Proxying Inference Requests to LLM Providers
Agentgateway can proxy inference requests to large language model (LLM) providers, adding value beyond raw forwarding:
- Observability – Token usage and time‑to‑first‑token (TTFT) metrics are collected for Server‑Sent Events (SSE) streams.
- Streaming support – Dedicated parsers handle non‑SSE streaming formats such as AWS Bedrock’s event stream.

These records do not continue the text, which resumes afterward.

Lemma in_sequence_snoc l x y : in_sequence (l ++ [x]) → follows x y → in_sequence ((l ++ [x]) ++ [y]).
Proof.
  induction l as [|a l IH]; [done|]. cbn. destruct l as [|b l]; cbn in *; [naive_solver|].
  intros [H1 H2] Hf. split; [done|]. by apply IH.
Qed.

Section Late.
Context (late : Z).
Hypothesis Hlate : 0 ≤ late.

(** What holds throughout: the last report is the current status, made when its checkpoint
    last advanced; the thread returns only once the service has stopped; and when it last
    looked, no advance was due. *)
Definition cap_of (state : Z) : Z := if state =? SERVICE_START_PENDING then START_PENDING_CAP else STOP_PENDING_CAP.
Definition known_state (state : Z) : Prop :=
  state ∈ [SERVICE_STOPPED; SERVICE_START_PENDING; SERVICE_STOP_PENDING; SERVICE_RUNNING].

(** The thread is not later than it may be. *)
Definition in_time (s : Service) : Prop :=
  match thread s with
  | AtTop from => from ≤ now s ≤ from + late
  | Waiting until => until - STOP_POLL ≤ now s ≤ until + late
  | _ => True
  end.

(** At [c] the cap had passed, or the checkpoint had advanced or the cap been renewed
    recently enough. *)
Definition not_due (s : Service) (c : Z) : Prop :=
  cap_of (state_of s) ≤ c - since (current s) ∨ c < ticked (current s) + CHECKPOINT_INTERVAL ∨ c ≤ since (current s).
Definition looked (s : Service) : Prop :=
  match thread s with
  | AtTop from => not_due s from
  | Waiting until => ∃ c, c ≤ now s ∧ until ≤ c + late + STOP_POLL ∧ not_due s c
  | _ => True
  end.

- Rate limiting & prompt protection – (Details to be covered in a follow‑up article.)
Provider‑agnostic API surface
Agentgateway lifts some LLM client features into the gateway to reduce integration effort, offering an OpenAI‑compatible external API. It currently supports two route types:
| Provider | Route |
|---|---|
| OpenAI | /v1/chat/completions |
| Anthropic | /v1/messages |
Both routes are chat‑style endpoints; OpenAI’s /v1/chat/completions is functionally equivalent to Anthropic’s /v1/messages. Implementing both separately simplifies onboarding for agents that target only one provider.
Limitations:
- Structured output (e.g., OpenAI’s structured outputs) is not yet supported.
- Embeddings, batching, and other advanced features are still missing.
Inference Extension Support
The Gateway API Inference Extension (https://gateway-api-inference-extension.sigs.k8s.io/) enables distributed inference via a scheduler (EPP) that communicates with the gateway using Envoy’s gRPC ext_proc protocol.
- The scheduler returns an
x-gateway-destination-endpointheader indicating the target upstream address. - The gateway forwards the inference request to that endpoint, effectively acting as a thin proxy.
Red Hat’s involvement (through the LLMD project) and its investment in AI tooling (e.g., vLLM) suggest the inference extension could gain traction as a standard component for AI workloads.